Starting at the line that contains "(N.leb_spec a b); simpl in H" and ending at the line that contains "intros V. unfold utf8_bytes, utf8_width.", the lines below are to be given again exactly, with nothing added.
-------- MATERIAL FOR THE TASK
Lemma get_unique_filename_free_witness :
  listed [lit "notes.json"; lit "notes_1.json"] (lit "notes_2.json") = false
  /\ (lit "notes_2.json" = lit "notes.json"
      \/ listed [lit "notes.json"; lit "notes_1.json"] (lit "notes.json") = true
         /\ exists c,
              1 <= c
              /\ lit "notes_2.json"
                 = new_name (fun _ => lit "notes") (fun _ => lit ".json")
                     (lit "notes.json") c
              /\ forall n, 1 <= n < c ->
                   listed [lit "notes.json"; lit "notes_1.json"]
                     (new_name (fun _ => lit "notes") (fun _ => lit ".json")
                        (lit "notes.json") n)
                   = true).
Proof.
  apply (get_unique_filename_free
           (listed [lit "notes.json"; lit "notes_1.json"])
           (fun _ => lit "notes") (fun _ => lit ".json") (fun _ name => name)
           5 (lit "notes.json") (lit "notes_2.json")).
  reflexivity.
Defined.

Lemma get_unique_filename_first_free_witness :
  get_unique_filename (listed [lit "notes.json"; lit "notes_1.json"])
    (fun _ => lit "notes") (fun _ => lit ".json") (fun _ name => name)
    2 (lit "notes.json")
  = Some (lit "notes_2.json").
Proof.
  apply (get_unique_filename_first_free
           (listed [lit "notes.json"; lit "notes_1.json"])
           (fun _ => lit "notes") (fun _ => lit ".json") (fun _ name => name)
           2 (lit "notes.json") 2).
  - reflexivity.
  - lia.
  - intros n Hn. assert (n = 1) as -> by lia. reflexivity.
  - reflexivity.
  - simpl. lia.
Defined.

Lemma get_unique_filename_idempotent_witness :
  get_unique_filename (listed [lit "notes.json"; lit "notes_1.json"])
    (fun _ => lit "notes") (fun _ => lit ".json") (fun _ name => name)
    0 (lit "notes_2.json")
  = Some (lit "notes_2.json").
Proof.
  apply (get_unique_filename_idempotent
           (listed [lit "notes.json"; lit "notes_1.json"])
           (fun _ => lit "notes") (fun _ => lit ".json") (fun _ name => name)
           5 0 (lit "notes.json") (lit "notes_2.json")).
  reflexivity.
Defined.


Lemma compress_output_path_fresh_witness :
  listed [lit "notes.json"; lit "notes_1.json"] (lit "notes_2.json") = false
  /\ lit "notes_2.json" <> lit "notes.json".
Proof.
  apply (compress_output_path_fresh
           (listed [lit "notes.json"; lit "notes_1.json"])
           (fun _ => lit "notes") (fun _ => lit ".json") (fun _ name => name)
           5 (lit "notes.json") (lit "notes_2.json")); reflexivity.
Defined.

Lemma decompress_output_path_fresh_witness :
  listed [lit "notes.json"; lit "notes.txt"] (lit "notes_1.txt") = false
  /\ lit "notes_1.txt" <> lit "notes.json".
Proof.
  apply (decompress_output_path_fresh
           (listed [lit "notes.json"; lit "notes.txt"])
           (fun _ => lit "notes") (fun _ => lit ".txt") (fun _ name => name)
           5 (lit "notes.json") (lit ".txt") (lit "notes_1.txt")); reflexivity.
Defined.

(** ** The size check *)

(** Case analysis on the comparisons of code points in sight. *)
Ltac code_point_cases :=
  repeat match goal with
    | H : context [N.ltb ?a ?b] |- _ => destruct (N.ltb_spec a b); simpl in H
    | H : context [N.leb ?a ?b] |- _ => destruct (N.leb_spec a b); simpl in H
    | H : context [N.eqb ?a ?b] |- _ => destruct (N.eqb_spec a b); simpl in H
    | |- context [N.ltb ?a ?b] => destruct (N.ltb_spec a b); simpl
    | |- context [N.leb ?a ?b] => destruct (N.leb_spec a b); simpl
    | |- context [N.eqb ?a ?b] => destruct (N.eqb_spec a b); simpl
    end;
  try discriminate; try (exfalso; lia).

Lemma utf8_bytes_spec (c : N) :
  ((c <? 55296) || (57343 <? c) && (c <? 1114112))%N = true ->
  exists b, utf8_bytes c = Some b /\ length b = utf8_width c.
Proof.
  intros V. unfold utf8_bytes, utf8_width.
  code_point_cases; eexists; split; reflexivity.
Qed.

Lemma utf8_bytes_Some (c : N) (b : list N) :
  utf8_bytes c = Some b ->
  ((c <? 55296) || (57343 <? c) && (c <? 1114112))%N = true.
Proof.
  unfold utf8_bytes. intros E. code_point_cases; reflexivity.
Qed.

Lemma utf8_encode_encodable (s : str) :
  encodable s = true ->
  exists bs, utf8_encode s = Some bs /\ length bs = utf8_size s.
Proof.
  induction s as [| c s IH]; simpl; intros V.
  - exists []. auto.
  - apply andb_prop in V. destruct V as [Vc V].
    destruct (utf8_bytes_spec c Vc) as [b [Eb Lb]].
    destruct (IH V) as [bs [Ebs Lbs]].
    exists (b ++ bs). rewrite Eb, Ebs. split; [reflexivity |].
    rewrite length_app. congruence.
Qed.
----------------
-------- MATERIAL FOR THE TASK
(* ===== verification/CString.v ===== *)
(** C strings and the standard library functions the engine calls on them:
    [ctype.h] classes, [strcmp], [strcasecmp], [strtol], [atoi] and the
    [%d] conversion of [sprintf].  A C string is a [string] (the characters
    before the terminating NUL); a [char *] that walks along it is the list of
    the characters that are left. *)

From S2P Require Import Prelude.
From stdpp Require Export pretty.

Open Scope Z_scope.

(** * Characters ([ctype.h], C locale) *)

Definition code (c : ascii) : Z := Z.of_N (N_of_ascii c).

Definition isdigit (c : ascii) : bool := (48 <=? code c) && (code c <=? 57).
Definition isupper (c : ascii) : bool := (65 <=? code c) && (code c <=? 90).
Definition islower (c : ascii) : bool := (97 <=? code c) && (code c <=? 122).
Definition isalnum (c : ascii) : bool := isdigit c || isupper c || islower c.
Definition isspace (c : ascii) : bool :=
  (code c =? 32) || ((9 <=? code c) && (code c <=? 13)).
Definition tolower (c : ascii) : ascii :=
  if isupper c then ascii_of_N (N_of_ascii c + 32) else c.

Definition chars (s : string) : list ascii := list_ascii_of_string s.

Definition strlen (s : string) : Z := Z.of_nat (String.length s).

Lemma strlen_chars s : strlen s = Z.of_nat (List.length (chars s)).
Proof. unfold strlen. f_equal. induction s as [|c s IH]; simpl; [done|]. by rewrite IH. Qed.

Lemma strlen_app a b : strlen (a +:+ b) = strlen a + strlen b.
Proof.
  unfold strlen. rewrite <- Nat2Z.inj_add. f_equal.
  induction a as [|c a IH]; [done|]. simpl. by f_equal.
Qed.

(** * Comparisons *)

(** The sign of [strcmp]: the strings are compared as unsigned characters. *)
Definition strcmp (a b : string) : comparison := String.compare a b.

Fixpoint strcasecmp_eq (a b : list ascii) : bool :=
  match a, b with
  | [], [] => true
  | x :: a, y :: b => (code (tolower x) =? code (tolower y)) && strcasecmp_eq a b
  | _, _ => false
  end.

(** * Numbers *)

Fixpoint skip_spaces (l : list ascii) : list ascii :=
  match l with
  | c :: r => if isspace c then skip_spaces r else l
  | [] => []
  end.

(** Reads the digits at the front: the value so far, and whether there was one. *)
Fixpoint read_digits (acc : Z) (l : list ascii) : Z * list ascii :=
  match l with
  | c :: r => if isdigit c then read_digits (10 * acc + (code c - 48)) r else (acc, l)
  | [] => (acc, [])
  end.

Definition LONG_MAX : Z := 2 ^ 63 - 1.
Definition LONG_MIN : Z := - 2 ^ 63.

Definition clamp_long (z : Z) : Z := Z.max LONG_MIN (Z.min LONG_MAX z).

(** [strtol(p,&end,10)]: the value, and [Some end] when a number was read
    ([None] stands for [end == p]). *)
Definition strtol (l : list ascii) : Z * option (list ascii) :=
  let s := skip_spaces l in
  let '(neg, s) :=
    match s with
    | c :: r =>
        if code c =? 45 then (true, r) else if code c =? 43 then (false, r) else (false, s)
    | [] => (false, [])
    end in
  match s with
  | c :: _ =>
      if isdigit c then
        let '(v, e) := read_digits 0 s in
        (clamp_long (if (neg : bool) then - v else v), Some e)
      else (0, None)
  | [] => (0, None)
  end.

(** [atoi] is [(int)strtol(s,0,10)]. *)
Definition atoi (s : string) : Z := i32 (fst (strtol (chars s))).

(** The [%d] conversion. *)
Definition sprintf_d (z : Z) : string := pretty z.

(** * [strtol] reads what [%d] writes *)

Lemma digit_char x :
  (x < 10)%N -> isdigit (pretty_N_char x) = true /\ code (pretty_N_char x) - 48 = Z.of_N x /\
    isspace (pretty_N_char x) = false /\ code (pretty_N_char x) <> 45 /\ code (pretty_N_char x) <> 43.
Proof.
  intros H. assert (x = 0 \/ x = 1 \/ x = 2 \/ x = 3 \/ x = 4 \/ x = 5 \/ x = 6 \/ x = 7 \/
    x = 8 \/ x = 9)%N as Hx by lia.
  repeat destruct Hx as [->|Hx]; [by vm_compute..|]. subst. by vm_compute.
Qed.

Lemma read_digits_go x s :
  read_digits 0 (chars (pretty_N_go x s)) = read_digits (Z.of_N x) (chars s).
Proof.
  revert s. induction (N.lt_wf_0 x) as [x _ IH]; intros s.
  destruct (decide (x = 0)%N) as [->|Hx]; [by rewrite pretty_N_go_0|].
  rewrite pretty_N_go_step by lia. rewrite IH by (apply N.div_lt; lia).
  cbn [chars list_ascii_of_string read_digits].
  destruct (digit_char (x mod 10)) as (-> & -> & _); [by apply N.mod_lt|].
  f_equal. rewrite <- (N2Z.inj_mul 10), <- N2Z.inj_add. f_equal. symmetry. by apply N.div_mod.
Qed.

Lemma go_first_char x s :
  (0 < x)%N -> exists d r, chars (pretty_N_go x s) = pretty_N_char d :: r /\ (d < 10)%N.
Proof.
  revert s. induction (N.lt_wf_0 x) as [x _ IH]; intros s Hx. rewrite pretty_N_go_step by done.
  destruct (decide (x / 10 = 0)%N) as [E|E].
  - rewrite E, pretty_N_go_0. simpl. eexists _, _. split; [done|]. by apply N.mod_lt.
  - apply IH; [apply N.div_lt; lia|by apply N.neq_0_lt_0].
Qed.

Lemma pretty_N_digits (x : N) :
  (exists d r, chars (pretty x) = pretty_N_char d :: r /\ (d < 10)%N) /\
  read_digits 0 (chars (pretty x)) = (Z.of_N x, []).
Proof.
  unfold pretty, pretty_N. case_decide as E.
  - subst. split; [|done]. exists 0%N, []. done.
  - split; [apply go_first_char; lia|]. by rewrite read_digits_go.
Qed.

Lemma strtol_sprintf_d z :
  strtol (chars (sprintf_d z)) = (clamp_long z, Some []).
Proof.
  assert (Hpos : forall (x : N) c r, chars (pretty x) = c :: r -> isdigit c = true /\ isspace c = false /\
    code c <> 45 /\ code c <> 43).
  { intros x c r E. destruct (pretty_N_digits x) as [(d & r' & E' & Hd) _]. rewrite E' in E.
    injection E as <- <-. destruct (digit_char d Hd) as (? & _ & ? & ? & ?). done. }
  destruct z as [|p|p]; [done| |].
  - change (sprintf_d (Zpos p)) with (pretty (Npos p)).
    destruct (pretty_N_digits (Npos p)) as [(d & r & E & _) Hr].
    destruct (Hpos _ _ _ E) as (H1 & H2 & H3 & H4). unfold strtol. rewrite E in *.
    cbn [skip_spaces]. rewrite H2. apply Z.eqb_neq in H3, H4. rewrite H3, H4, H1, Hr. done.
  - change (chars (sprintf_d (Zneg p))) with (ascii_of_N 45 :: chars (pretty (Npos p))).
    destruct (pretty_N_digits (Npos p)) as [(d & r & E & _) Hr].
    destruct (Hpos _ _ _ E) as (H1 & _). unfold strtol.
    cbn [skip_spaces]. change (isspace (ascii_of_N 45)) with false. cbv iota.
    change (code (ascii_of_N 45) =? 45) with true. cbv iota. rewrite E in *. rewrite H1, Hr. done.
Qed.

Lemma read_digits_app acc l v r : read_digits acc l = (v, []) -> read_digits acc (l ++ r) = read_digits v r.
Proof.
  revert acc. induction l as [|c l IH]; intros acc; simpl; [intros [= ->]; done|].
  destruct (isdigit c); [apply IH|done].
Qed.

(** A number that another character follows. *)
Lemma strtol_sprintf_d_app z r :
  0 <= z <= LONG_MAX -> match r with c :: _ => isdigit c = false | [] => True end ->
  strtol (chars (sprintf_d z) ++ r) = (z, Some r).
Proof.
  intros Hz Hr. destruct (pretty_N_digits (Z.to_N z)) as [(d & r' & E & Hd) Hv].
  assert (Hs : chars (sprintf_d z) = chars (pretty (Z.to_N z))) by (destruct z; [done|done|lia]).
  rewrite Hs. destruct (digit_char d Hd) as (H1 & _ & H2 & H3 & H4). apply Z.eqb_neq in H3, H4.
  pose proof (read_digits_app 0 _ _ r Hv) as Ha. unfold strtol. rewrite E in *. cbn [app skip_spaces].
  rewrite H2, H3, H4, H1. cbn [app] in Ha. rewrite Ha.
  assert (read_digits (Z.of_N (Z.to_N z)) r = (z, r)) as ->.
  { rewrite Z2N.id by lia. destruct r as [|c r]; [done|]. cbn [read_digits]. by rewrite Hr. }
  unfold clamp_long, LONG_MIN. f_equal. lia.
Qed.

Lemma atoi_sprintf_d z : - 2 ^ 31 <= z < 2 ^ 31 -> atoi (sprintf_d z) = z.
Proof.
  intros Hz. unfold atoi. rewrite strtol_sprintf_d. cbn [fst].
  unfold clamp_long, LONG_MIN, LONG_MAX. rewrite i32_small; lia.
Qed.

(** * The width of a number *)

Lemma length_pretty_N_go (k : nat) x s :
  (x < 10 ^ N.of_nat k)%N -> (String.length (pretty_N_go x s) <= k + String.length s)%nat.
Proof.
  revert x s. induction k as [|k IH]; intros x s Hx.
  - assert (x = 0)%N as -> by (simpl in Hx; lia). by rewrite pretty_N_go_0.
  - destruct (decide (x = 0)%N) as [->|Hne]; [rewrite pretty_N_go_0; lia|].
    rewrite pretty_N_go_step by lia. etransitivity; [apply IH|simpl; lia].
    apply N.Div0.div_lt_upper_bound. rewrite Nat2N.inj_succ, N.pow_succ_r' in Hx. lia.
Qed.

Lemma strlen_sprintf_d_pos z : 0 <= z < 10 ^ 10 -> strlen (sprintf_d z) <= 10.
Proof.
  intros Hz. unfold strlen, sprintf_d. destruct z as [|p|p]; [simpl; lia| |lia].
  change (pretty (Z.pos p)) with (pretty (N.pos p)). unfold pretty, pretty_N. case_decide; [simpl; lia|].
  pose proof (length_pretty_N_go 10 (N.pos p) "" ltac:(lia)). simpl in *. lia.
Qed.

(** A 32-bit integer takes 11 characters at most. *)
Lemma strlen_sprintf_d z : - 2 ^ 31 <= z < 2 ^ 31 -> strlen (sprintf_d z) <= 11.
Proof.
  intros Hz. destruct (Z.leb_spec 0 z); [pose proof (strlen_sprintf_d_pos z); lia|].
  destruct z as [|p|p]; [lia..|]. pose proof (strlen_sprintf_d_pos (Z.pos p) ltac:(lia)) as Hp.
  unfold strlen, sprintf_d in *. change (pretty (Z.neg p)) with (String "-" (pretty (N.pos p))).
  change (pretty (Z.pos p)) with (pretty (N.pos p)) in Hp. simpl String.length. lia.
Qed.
----------------
> SOLUTION FOR THIS TASK
    | H : context [N.leb ?a ?b] |- _ => destruct (N.leb_spec a b); simpl in H
    | H : context [N.eqb ?a ?b] |- _ => destruct (N.eqb_spec a b); simpl in H
    | |- context [N.ltb ?a ?b] => destruct (N.ltb_spec a b); simpl
    | |- context [N.leb ?a ?b] => destruct (N.leb_spec a b); simpl
    | |- context [N.eqb ?a ?b] => destruct (N.eqb_spec a b); simpl
    end;
  try discriminate; try (exfalso; lia).

Lemma utf8_bytes_spec (c : N) :
  ((c <? 55296) || (57343 <? c) && (c <? 1114112))%N = true ->
  exists b, utf8_bytes c = Some b /\ length b = utf8_width c.
Proof.
  intros V. unfold utf8_bytes, utf8_width.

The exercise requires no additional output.